Nafai sortit alors du kiosque en laissant les toilettes se nettoyer automatiquement derrière lui. Père ne les obligeait quand même pas à vivre une existence complètement primitive.
« Excusez-moi, fit Nafai. Je ne voulais pas vous faire attendre. » Meb lui lança un regard noir, mais aussi trop endormi pour l’inquiéter.
« Nous partons, annonça Père. Dans le désert.
— Tous ? demanda Issib.
— Oui, tous, j’en suis navré. Tu prendras ton fauteuil ; ça ne vaut pas tes flotteurs, je sais, mais c’est mieux que rien.
— Mais pourquoi ? demanda Elemak.
— Parce que Surâme m’a averti d’un danger, à travers un rêve que je viens de faire. »
Meb émit un bruit méprisant et s’apprêta à regagner sa chambre.
Père se redressa. « Tu vas rester ici et m’écouter, Mebbekew, car si tu ne m’accompagnes pas, je ne te considérerai plus comme mon fils. »

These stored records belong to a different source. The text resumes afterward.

Lemma ends_handle (fuel : nat) (o : SbtcOp) : ends fuel (handle fuel o).
Proof.
  destruct o as [op|op]; simpl.
  - apply ends_try_broadcast, build_peg_in_returns.
  - apply ends_bind; [apply ends_fulfill_peg_out|intros tx].
    apply ends_bind; [apply ends_try_broadcast, build_peg_out_returns|intros _].
    apply ends_bind; [apply ends_on_bitcoin; intros n; apply btc_broadcast_returns|].
    intros _. apply ends_ret.
Qed.

(** C14: the queue is worked off.  With one round more than it has waiting rows,
    [process_queue] comes to an end on every well-formed queue.  Rows are only
    moved from new to pending; success means that none is waiting any more, and a
    failure always consumes the operation that failed: its row stays pending and
    is not handed out again. *)
Theorem process_queue_works_off (rounds fuel : nat) s s' r
    (Hok : db_ok (local_peg_queue s)) (Hrounds : (new_count (local_peg_queue s) < rounds)%nat)
    (Hfuel : (left_over s < fuel)%nat) (Hrun : process_queue rounds fuel s = (s', r)) :
  r <> Diverge /\ db_ok (local_peg_queue s') /\ taken (local_peg_queue s) (local_peg_queue s') /\
  (r = Ok tt -> new_count (local_peg_queue s') = O) /\
  (r <> Ok tt -> (new_count (local_peg_queue s') < new_count (local_peg_queue s))%nat).
Proof.
  revert s Hok Hrounds Hfuel Hrun; induction rounds as [|rounds IH]; intros s Hok Hrounds Hfuel; [lia|].
  cbn [process_queue]. rewrite M_bind_eq. unfold on_queue at 1, zoom, with_err.
  destruct (sbtc_op_step (local_peg_queue s) Hok) as (db & o & Ho & Hok1 & Ht1 & Hc1). rewrite Ho.
  cbn [map_err].
  assert (local_peg_queue (set_local_peg_queue db s) = db /\
          frost_coordinator (set_local_peg_queue db s) = frost_coordinator s) as [Hq Hfr]
    by by destruct s.
  destruct o as [o|].
  - rewrite M_bind_eq. destruct (handle fuel o (set_local_peg_queue db s)) as [s1 r1] eqn:Hh.
    pose proof (handle_keeps_queue fuel o db (set_local_peg_queue db s) Hq) as Hq1.
    rewrite Hh in Hq1. simpl in Hq1.
    apply (ends_handle fuel o) in Hh as [Hd Hb]; [|by rewrite Hfr].
    assert (forall r', r' <> Diverge -> r' <> Ok tt -> (s1, r') = (s', r) ->
      r <> Diverge /\ db_ok (local_peg_queue s') /\ taken (local_peg_queue s) (local_peg_queue s') /\
      (r = Ok tt -> new_count (local_peg_queue s') = O) /\
      (r <> Ok tt -> (new_count (local_peg_queue s') < new_count (local_peg_queue s))%nat)) as Hstop.
    { intros r' H1 H2 [= <- <-]. rewrite Hq1. split_and!; [done..|]. intros _. lia. }
    destruct r1 as [[]|e| |]; try by apply Hstop. clear Hstop. intros Hr.
    specialize (Hb tt eq_refl). rewrite Hfr in Hb.
    apply IH in Hr as (H1 & H2 & H3 & H4 & H5); rewrite ?Hq1 in *; [|done|lia|lia].
    split_and!; [done|done|by eapply taken_trans|done|]. intros Hne%H5. lia.
  - intros [= <- <-]. destruct Hc1 as [Hc1 ->]. rewrite Hq. split_and!; [done|done|done|done|done].
Qed.
End ProcessQueue.
End Properties.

Meb s’immobilisa, mais il ne se retourna pas.
« On complote pour m’assassiner, reprit Père. Pour me tuer ce matin même. Je devais aller à un rendez-vous avec Gaballufix et Roptat, pour y mourir. »
Elemak se récria : « Mais Gabya m’avait donné sa parole qu’il ne serait fait de mal à personne ! »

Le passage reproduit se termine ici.